- _Problem description_:
Where does the word "enqueue" show up in the records? Copy every line that has it.

── Source material ──

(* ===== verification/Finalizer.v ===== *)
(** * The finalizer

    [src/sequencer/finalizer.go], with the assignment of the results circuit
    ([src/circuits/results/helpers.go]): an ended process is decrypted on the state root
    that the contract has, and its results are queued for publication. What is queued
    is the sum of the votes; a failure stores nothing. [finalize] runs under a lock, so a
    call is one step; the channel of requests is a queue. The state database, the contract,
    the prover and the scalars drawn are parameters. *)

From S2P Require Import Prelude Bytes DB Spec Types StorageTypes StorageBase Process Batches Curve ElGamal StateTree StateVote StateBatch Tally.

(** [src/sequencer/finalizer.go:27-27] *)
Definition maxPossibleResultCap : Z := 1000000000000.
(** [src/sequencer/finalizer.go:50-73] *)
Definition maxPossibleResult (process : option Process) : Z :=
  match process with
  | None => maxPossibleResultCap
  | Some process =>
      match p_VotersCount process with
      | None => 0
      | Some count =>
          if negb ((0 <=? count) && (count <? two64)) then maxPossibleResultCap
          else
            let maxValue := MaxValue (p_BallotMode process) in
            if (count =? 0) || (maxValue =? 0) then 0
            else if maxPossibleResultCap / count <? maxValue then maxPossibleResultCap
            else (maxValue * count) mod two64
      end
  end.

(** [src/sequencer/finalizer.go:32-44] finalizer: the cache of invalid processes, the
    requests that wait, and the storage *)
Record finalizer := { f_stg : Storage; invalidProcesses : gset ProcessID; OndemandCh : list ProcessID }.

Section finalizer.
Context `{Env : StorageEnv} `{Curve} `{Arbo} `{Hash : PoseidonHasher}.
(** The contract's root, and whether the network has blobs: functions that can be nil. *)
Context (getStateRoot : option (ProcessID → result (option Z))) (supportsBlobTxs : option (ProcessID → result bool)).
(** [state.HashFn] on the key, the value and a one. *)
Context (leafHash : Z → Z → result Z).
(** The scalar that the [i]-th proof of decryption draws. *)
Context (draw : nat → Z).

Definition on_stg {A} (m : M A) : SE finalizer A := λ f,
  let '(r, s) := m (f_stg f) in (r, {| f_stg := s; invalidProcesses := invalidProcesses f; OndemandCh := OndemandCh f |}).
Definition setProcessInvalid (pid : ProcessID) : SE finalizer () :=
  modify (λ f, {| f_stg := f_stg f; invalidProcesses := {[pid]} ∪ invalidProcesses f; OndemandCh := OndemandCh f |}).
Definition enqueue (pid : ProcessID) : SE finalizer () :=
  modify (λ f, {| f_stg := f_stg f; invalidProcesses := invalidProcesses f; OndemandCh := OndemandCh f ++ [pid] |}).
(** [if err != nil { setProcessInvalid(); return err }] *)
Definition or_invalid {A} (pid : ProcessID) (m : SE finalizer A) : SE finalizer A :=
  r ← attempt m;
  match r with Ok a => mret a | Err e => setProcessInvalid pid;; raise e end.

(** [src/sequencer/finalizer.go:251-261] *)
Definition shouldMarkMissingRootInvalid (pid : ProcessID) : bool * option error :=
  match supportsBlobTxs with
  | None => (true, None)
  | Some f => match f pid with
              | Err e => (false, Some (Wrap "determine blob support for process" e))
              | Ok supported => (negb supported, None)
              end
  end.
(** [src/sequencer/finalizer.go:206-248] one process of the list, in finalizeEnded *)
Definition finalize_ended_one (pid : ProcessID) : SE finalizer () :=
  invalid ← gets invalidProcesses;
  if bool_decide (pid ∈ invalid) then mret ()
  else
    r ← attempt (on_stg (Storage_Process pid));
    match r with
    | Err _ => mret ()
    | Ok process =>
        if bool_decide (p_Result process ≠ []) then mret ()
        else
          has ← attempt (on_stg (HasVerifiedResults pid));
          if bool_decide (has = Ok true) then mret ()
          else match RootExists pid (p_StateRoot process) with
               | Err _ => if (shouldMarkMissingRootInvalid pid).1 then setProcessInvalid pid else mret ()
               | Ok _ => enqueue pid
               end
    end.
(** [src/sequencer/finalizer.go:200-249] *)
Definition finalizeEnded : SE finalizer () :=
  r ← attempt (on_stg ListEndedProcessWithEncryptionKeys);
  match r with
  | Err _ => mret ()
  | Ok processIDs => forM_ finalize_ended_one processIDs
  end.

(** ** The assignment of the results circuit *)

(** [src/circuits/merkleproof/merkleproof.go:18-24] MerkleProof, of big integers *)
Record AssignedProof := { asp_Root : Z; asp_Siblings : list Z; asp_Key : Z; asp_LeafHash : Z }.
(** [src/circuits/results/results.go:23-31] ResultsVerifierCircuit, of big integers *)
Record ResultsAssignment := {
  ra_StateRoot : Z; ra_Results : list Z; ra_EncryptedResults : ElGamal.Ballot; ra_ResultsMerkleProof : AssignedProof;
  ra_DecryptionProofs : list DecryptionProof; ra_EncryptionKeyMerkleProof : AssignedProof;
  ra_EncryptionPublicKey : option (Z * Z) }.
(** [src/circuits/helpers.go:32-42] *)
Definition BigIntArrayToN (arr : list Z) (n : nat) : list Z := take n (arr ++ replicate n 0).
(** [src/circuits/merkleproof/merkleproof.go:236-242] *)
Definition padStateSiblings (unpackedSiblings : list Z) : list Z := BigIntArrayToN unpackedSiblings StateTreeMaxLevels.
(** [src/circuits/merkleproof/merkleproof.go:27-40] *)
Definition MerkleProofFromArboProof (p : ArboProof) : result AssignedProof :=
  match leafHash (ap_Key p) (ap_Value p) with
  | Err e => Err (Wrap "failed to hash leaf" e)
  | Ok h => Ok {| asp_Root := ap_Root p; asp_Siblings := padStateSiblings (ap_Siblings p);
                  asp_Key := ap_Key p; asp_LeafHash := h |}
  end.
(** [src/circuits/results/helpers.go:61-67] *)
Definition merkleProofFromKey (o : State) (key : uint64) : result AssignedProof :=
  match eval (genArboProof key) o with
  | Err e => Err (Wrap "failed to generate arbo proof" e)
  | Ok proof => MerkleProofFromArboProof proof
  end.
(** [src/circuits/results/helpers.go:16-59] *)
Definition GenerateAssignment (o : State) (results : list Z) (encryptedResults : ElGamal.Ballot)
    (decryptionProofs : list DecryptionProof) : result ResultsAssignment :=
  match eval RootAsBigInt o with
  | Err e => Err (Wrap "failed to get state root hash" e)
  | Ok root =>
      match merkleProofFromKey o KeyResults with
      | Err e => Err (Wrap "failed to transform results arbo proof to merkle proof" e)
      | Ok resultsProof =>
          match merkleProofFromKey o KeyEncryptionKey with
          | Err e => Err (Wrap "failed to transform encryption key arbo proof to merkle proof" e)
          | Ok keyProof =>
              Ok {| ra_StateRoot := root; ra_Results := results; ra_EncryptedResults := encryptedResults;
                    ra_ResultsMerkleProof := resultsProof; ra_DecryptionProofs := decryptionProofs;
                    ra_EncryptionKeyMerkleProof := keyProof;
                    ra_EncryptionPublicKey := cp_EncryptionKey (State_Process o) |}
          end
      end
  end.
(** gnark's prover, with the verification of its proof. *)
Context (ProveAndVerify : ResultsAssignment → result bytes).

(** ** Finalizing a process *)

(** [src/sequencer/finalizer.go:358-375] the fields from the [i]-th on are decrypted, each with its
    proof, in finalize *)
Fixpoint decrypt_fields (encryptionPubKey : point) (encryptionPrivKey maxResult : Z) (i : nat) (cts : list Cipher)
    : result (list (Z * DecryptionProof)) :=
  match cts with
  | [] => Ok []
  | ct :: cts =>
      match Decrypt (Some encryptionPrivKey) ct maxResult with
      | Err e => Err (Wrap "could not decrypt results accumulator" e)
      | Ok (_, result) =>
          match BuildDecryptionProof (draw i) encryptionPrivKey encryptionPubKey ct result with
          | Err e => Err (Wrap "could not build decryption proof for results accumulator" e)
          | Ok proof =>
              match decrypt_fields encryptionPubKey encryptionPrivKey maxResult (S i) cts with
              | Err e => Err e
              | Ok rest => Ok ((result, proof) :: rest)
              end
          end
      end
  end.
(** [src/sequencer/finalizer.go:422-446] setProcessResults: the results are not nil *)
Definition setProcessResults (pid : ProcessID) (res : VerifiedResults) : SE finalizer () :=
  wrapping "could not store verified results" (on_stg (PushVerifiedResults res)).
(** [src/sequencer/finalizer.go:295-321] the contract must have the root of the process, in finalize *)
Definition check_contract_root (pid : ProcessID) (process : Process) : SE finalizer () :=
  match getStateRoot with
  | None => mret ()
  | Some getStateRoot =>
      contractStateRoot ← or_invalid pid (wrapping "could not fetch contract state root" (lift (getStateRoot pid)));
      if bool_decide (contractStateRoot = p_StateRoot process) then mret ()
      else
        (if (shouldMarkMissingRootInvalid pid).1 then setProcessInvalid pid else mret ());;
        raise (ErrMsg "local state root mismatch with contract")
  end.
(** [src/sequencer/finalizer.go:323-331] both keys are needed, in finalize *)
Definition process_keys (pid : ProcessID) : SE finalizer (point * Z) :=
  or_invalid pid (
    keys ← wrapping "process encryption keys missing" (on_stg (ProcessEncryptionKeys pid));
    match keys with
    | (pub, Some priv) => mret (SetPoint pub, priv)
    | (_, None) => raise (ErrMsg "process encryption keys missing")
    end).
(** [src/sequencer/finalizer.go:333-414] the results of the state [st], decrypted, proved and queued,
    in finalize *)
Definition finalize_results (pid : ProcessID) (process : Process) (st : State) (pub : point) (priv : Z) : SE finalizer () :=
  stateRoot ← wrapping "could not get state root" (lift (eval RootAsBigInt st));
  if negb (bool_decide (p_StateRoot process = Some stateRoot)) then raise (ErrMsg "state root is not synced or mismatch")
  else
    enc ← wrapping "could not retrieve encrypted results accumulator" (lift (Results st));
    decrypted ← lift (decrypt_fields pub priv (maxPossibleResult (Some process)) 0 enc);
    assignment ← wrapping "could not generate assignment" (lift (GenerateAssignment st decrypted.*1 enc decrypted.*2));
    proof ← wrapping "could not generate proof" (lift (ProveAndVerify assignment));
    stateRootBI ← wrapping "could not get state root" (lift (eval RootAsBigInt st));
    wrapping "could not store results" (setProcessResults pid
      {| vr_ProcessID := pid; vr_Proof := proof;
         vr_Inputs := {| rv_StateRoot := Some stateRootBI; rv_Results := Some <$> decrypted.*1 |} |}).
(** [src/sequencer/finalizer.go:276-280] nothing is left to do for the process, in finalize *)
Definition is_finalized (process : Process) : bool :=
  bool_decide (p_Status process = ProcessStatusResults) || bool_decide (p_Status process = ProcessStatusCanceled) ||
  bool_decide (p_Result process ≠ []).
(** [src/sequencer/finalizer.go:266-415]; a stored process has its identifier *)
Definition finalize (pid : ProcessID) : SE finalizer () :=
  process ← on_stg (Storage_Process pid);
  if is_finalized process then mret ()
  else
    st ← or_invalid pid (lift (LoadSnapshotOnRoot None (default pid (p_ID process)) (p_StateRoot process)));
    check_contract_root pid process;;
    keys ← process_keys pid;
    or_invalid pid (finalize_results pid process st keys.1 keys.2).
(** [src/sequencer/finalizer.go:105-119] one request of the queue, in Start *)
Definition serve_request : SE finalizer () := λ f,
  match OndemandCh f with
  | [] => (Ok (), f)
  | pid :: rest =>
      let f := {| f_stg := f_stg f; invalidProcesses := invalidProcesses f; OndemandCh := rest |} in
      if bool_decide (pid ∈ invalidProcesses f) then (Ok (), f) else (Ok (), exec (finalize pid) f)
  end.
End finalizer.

───

- _Reply_:
Definition enqueue (pid : ProcessID) : SE finalizer () :=
               | Ok _ => enqueue pid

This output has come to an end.